(** [SimpleEnv.ExecEnv]: [None] when the run has not ended within
    [fuel]. The call starts without deferred calls of its own and runs
    those it has made when it returns. *)
Definition ExecEnv (fuel : nat) (chain : ChainDefinition) (input : any)
    (dataType : DataType) (w : World S) : option (any * error) * World S :=
  let vars : gmap string any := {["input" := input]} in
  let w := mkWorld (executor w) (events w) [] in
  match prepare chain with
  | inl r => (Some r, runDeferred w)
  | inr (resolver, task) =>
      let l := mkLocals task input dataType "" None vars in
      let '(r, w) := mainLoop fuel resolver (Tasks chain) l w in
      (r, runDeferred w)
  end.

End Engine.

End taskengine.
Import taskengine.

(** ** Collaborators to run the engine with

    The theorems below hold for every [ParseFloat], [TrimSpace], template
    library, [ParseDuration], resolver package and executor. The examples
    run the engine with the ones of this section, each of which covers
    the part of its Go original that its comment names. *)

(** [strconv.Quote] of a string without bytes to escape. *)
Definition quote (s : string) : string :=
  String (ascii_of_nat 34) (s +:+ String (ascii_of_nat 34) EmptyString).

Module decimal.

(** The digits of a mantissa, with one point at most: the digits read
    as an integer, how many of them follow the point, whether a digit
    was seen, and the rest of the string. *)
Fixpoint mantissa (s : string) (acc : Z) (frac : Z) (point digit : bool)
    : Z * Z * bool * string :=
  match s with
  | EmptyString => (acc, frac, digit, s)
  | String c s' =>
      match strconv.digit c with
      | Some d =>
          mantissa s' (10 * acc + d) (if point then frac + 1 else frac)
                   point true
      | None =>
          if Ascii.eqb c "." && negb point then mantissa s' acc frac true digit
          else (acc, frac, digit, s)
      end
  end.

Definition sign (s : string) : bool * string :=
  match s with
  | String c s' =>
      if Ascii.eqb c "-" then (true, s')
      else if Ascii.eqb c "+" then (false, s')
      else (false, s)
  | EmptyString => (false, s)
  end.

(** An exponent part, [e] or [E], a sign and digits: its value. *)
Definition exponent (s : string) : option Z :=
  match s with
  | EmptyString => Some 0
  | String c s' =>
      if Ascii.eqb c "e" || Ascii.eqb c "E" then
        let '(neg, ds) := sign s' in
        match strconv.ParseUint ds with
        | Some e => Some (if neg then - e else e)
        | None => None
        end
      else None
  end.
Definition UpdateAddHTLC_Decode : Reader UpdateAddHTLC :=
  chanID ← ReadFull 32;
  id ← ReadUint64;
  assetID ← ReadUint32;
  amount ← ReadUint64;
  paymentHash ← ReadFull 32;
  expiry ← ReadUint32;
  onionBlob ← ReadFull OnionPacketSize;
  extra ← ReadExtraOpaqueData;
  mret (mkUpdateAddHTLC chanID id amount assetID paymentHash expiry onionBlob extra).

Record UpdateFulfillHTLC := mkUpdateFulfillHTLC {
  ful_ChanID : bytes; ful_ID : Z; ful_PaymentPreimage : bytes; ful_ExtraData : bytes
}.

Definition UpdateFulfillHTLC_Encode (c : UpdateFulfillHTLC) : Writer :=
  _ ← WriteBytes (ful_ChanID c);
  _ ← WriteUint64 (ful_ID c);
  _ ← WriteBytes (ful_PaymentPreimage c);
  WriteBytes (ful_ExtraData c).

Definition UpdateFulfillHTLC_Decode : Reader UpdateFulfillHTLC :=
  chanID ← ReadFull 32;
  id ← ReadUint64;
  preimage ← ReadFull 32;
  extra ← ReadExtraOpaqueData;
  mret (mkUpdateFulfillHTLC chanID id preimage extra).

Record UpdateFailHTLC := mkUpdateFailHTLC {
  fail_ChanID : bytes; fail_ID : Z; fail_Reason : bytes; fail_ExtraData : bytes
}.

Definition UpdateFailHTLC_Encode (c : UpdateFailHTLC) : Writer :=
  _ ← WriteBytes (fail_ChanID c);
  _ ← WriteUint64 (fail_ID c);
  _ ← writeDataWithLength (fail_Reason c);
  WriteBytes (fail_ExtraData c).

Definition UpdateFailHTLC_Decode : Reader UpdateFailHTLC :=
  chanID ← ReadFull 32;
  id ← ReadUint64;
  reason ← ReadDataWithLength;
  extra ← ReadExtraOpaqueData;
  mret (mkUpdateFailHTLC chanID id reason extra).

Record UpdateFailMalformedHTLC := mkUpdateFailMalformedHTLC {
  mal_ChanID : bytes; mal_ID : Z; mal_ShaOnionBlob : bytes; mal_FailureCode : Z;
  mal_ExtraData : bytes
}.

Definition UpdateFailMalformedHTLC_Encode (c : UpdateFailMalformedHTLC) : Writer :=
  _ ← WriteBytes (mal_ChanID c);
  _ ← WriteUint64 (mal_ID c);
  _ ← WriteBytes (mal_ShaOnionBlob c);
  _ ← WriteUint16 (mal_FailureCode c);
  WriteBytes (mal_ExtraData c).

Definition UpdateFailMalformedHTLC_Decode : Reader UpdateFailMalformedHTLC :=
  chanID ← ReadFull 32;
  id ← ReadUint64;
  sha ← ReadFull 32;
  code ← ReadUint16;
  extra ← ReadExtraOpaqueData;
  mret (mkUpdateFailMalformedHTLC chanID id sha code extra).

Record UpdateFee := mkUpdateFee {
  fee_ChanID : bytes; fee_AssetID : Z; fee_FeePerKw : Z; fee_ExtraData : bytes
}.

(** [AssetID] is not written, and a decoded message keeps its zero value. *)
Definition UpdateFee_Encode (c : UpdateFee) : Writer :=
  _ ← WriteBytes (fee_ChanID c);
  _ ← WriteUint32 (fee_FeePerKw c);
  WriteBytes (fee_ExtraData c).

Definition UpdateFee_Decode : Reader UpdateFee :=
  chanID ← ReadFull 32;
  feePerKw ← ReadUint32;
  extra ← ReadExtraOpaqueData;
  mret (mkUpdateFee chanID 0 feePerKw extra).

Record CommitSig := mkCommitSig {
  cs_ChanID : bytes; cs_CommitSig : bytes; cs_HtlcSigs : list bytes;
  cs_ExtraData : bytes
}.

Definition CommitSig_Encode (c : CommitSig) : Writer :=
  _ ← WriteBytes (cs_ChanID c);
  _ ← WriteSig (cs_CommitSig c);
  _ ← WriteSigs (cs_HtlcSigs c);
  WriteBytes (cs_ExtraData c).

Definition CommitSig_Decode : Reader CommitSig :=
  chanID ← ReadFull 32;
  sig ← ReadSig;
  sigs ← ReadSigs;
  extra ← ReadExtraOpaqueData;
  mret (mkCommitSig chanID sig sigs extra).

Record Ping := mkPing { NumPongBytes : Z; PaddingBytes : bytes }.

Definition MaxPongBytes : Z := 65531.

Definition Ping_Encode (p : Ping) : Writer :=
  _ ← WriteUint16 (NumPongBytes p);
  writeDataWithLength (PaddingBytes p).

Definition Ping_Decode : Reader Ping :=
  n ← ReadUint16;
  padding ← ReadDataWithLength;
  _ ← check (MaxPongBytes <? n) ErrMaxPongBytesExceeded;
  mret (mkPing n padding).

Section PubKeyMessages.
Context `{PubKeyOps}.

Record RevokeAndAck := mkRevokeAndAck {
  rev_ChanID : bytes; rev_Revocation : bytes;
  rev_NextRevocationKey : option PublicKey; rev_ExtraData : bytes
}.

Definition RevokeAndAck_Encode (c : RevokeAndAck) : Writer :=
  _ ← WriteBytes (rev_ChanID c);
  _ ← WriteBytes (rev_Revocation c);
  _ ← WritePublicKey (rev_NextRevocationKey c);
  WriteBytes (rev_ExtraData c).

Definition RevokeAndAck_Decode : Reader RevokeAndAck :=
  chanID ← ReadFull 32;
  revocation ← ReadFull 32;
  key ← ReadPublicKey;
  extra ← ReadExtraOpaqueData;
  mret (mkRevokeAndAck chanID revocation key extra).

Record ChannelReestablish := mkChannelReestablish {
  re_ChanID : bytes; re_NextLocalCommitHeight : Z; re_RemoteCommitTailHeight : Z;
  re_LastRemoteCommitSecret : bytes;
  re_LocalUnrevokedCommitPoint : option PublicKey; re_ExtraData : bytes
}.
Lemma Opreturn_Decode_reads id outs o :
  is_uint 32 id -> is_uint 8 (Z.of_nat (length outs)) -> Forall output_ok outs ->
  reads (Opreturn_Decode o) (payload_bytes id outs) (mkOpreturn 0 7 (Outputs o ++ outs) id).
Proof.
  intros Hid Hl Ho. unfold Opreturn_Decode, payload_bytes.
  eapply reads_bind; [apply reads_uint16; done|].
  eapply reads_bind; [apply reads_uint16; done|].
  eapply reads_bind; [by apply reads_uint32|].
  rewrite uwrap_id by done.
  eapply reads_bind; [by apply reads_uint8|]. rewrite Nat2Z.id.
  eapply reads_bind_nil; [by apply reads_outputs|apply reads_ret].
Qed.

(** ** The script *)
Lemma byte_unsigned_u8 z : is_uint 8 z -> byte.unsigned (byte.of_Z (u8 z)) = z.
Proof.
  intros H. rewrite uwrap_id by done. rewrite byte.unsigned_of_Z. by apply Z.mod_small.
Qed.

Lemma parse_push_add data :
  Z.of_nat (length data) <= 255 -> parse_push (addOpCodeData data) = Some data.
Proof.
  intros Hl. unfold addOpCodeData. set (n := Z.of_nat (length data)) in *.
  assert (0 <= n) by lia. destruct (Z.ltb_spec n OP_PUSHDATA1) as [Hlt|Hge].
  - unfold parse_push. rewrite byte_unsigned_u8 by (unfold is_uint; lia).
    rewrite (proj2 (Z.ltb_lt _ _) Hlt). unfold n. by rewrite Z.eqb_refl.
  - rewrite (proj2 (Z.leb_le n 0xff)) by lia. unfold parse_push.
    change (byte.unsigned (byte.of_Z OP_PUSHDATA1)) with OP_PUSHDATA1.
    rewrite Z.ltb_irrefl, Z.eqb_refl, byte_unsigned_u8 by (unfold is_uint; lia).
    unfold n. by rewrite Z.eqb_refl.
Qed.

Lemma getOpPKs_parse data : Z.of_nat (length data) <= 79 ->
  exists script, getOpPKs data = Ok script /\ parse_script script = Some data /\
    (length script <= length data + 7)%nat.
Proof.
  intros Hl. unfold getOpPKs.
  assert (Hp : Z.of_nat (length (omni_prefix ++ data)) = 4 + Z.of_nat (length data))
    by (rewrite length_app; cbn; lia).
  destruct (Z.ltb_spec 83 (Z.of_nat (length (omni_prefix ++ data)))) as [?|_]; [lia|].
  eexists. split; [reflexivity|]. split.
  - unfold parse_script. rewrite bool_decide_eq_true_2 by done.
    rewrite parse_push_add by lia. done.
  - unfold addOpCodeData. destruct (_ <? _); [|destruct (_ <=? _)]; cbn [length];
      rewrite ?length_app; cbn; lia.
Qed.

Lemma GetOpReturnOut_ok assetID outs :
  is_uint 32 assetID -> assetID <> 0 -> (length outs <= 7)%nat -> Forall output_ok outs ->
  exists o, GetOpReturnOut assetID outs = Ok o /\
    read_opreturn o = Some (mkOpreturn 0 7 outs assetID) /\
    Value o = 0 /\ (length (PkScript o) <= 83)%nat.
Proof.
  intros Hid H0 Hl Ho. unfold GetOpReturnOut. rewrite Opreturn_Encode_eq.
  cbn [PropertyId Outputs]. rewrite (proj2 (Z.eqb_neq _ _) H0). unfold max_receivers.
  rewrite (proj2 (Z.ltb_ge 7 _)) by lia. rewrite app_nil_l.
  pose proof (length_payload assetID outs) as Hlen.
  destruct (getOpPKs_parse (payload_bytes assetID outs)) as (script & Hs & Hp & Hsl); [lia|].
  rewrite res_bind_Ok_l, Hs, res_bind_Ok_l. eexists. split; [reflexivity|].
  cbn [Value PkScript]. split; [|split; [done|lia]].
  unfold read_opreturn. cbn [PkScript]. rewrite Hp. cbn.
  rewrite <- (app_nil_r (payload_bytes _ _)).
  rewrite (Opreturn_Decode_reads assetID outs empty_opreturn) by (done || unfold is_uint; lia).
  done.
Qed.

Lemma GetOpReturnOut_too_many assetID outs : assetID <> 0 -> (7 < length outs)%nat ->
  GetOpReturnOut assetID outs = Err ErrTooManyReceivers.
Proof.
  intros H0 Hl. unfold GetOpReturnOut. rewrite Opreturn_Encode_eq. cbn [PropertyId Outputs].
  rewrite (proj2 (Z.eqb_neq _ _) H0). unfold max_receivers.
  by rewrite (proj2 (Z.ltb_lt 7 _)) by lia.
Qed.

(** The send-to-many [OP_RETURN] output: it is built exactly when the asset
    is not bitcoin and there are at most seven receivers, fits the 83-byte
    standardness limit, carries no coins, and reads back to the very receivers
    and amounts; every other input is the stated error. *)
Theorem opreturn_out_roundtrip (assetID : Z) (outs : list Output) :
  is_uint 32 assetID -> Forall output_ok outs ->
  if bool_decide (assetID = BtcAssetId) then GetOpReturnOut assetID outs = Err ErrMissAssetId
  else if bool_decide (length outs <= 7)%nat then
    exists o, GetOpReturnOut assetID outs = Ok o /\
      read_opreturn o = Some (mkOpreturn 0 7 outs assetID) /\
      Value o = 0 /\ (length (PkScript o) <= 83)%nat
  else GetOpReturnOut assetID outs = Err ErrTooManyReceivers.
Proof.
  intros Hid Ho. unfold BtcAssetId. case_bool_decide as H0.
  - subst. unfold GetOpReturnOut. by rewrite Opreturn_Encode_eq.
  - case_bool_decide; [by apply GetOpReturnOut_ok|apply GetOpReturnOut_too_many; [done|lia]].
Qed.

Lemma opreturn_out_roundtrip_witness :
  exists o, GetOpReturnOut 31 [mkOutput 2 1050000000; mkOutput 3 50000000] = Ok o /\
      read_opreturn o = Some (mkOpreturn 0 7 [mkOutput 2 1050000000; mkOutput 3 50000000] 31) /\
      Value o = 0 /\ (length (PkScript o) <= 83)%nat.
Proof.
  apply (opreturn_out_roundtrip 31 [mkOutput 2 1050000000; mkOutput 3 50000000]).
  - split; [discriminate|reflexivity].
  - repeat constructor; discriminate.
Defined.

(** The payload of the test in [omni_test.go]. *)
Example opreturn_test_vector :
  Opreturn_Encode (mkOpreturn 0 0 [mkOutput 2 1050000000; mkOutput 3 50000000; mkOutput 5 1500000000] 31) [] =
  (Ok tt, byte.of_Z <$> [0;0;0;7;0;0;0;0x1f;3;2;0;0;0;0;0x3e;0x95;0xba;0x80;3;0;0;0;0;2;0xfa;0xf0;0x80;
    5;0;0;0;0;0x59;0x68;0x2f;0]).
Proof. reflexivity. Qed.

(** The simple send: encoding fails only for asset 0, and decoding the
    script gives back the asset and the amount, as version 0 and type 0. *)
Theorem simple_send_roundtrip (p : OpreturnSimple) :
  is_uint 32 (sPropertyId p) -> is_uint 64 (sAmount p) ->
  if bool_decide (sPropertyId p = 0) then OpreturnSimple_Encode p = Err ErrMissAssetId
  else exists script, OpreturnSimple_Encode p = Ok script /\ length script = 22%nat /\
    OpreturnSimple_Decode script = Ok (mkOpreturnSimple 0 0 (sPropertyId p) (sAmount p)).
Proof.
  intros Hid Ha. unfold OpreturnSimple_Encode. case_bool_decide as H0; [by rewrite H0|].
  rewrite (proj2 (Z.eqb_neq _ _) H0). cbn [guard_err]. rewrite res_bind_Ok_l.
  set (payload := be_put 2 0 ++ be_put 2 0 ++ be_put 4 (sPropertyId p) ++ be_put 8 (sAmount p)).
  rewrite (map_err_writes ErrWire _ payload [])
    by (repeat (apply writes_bind; [apply writes_bytes|]); apply writes_bytes).
  rewrite res_bind_Ok_l, app_nil_l.
  assert (Hl : length payload = 16%nat)
    by (unfold payload; rewrite !length_app, !length_be_put; done).
  exists (OP_RETURN :: Byte.x14 :: omni_prefix ++ payload). split; [|split].
  - unfold getOpPKs, addOpCodeData. by rewrite length_app, Hl.
  - cbn [length]. by rewrite length_app, Hl.
  - unfold OpreturnSimple_Decode. rewrite decide_False by (cbn [length]; rewrite length_app, Hl; cbn; lia).
    change (drop 6 _) with payload. rewrite <- (app_nil_r payload). unfold map_err.
    match goal with |- fst (match ?r _ with _ => _ end) = _ =>
      assert (Hr : reads r payload (mkOpreturnSimple 0 0 (sPropertyId p) (sAmount p))) end.
    { eapply reads_bind; [by apply reads_uint16|].
      eapply reads_bind; [by apply reads_uint16|].
      eapply reads_bind; [by apply reads_uint32|].
      eapply reads_bind_nil; [by apply reads_uint64|apply reads_ret]. }
    by rewrite Hr.
Qed.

════

EXERCISE INSTRUCTIONS →
Report all lines of the data that include the word "BtcAssetId".

ANSWER FOR THE TASK →
  if bool_decide (assetID = BtcAssetId) then GetOpReturnOut assetID outs = Err ErrMissAssetId
  intros Hid Ho. unfold BtcAssetId. case_bool_decide as H0.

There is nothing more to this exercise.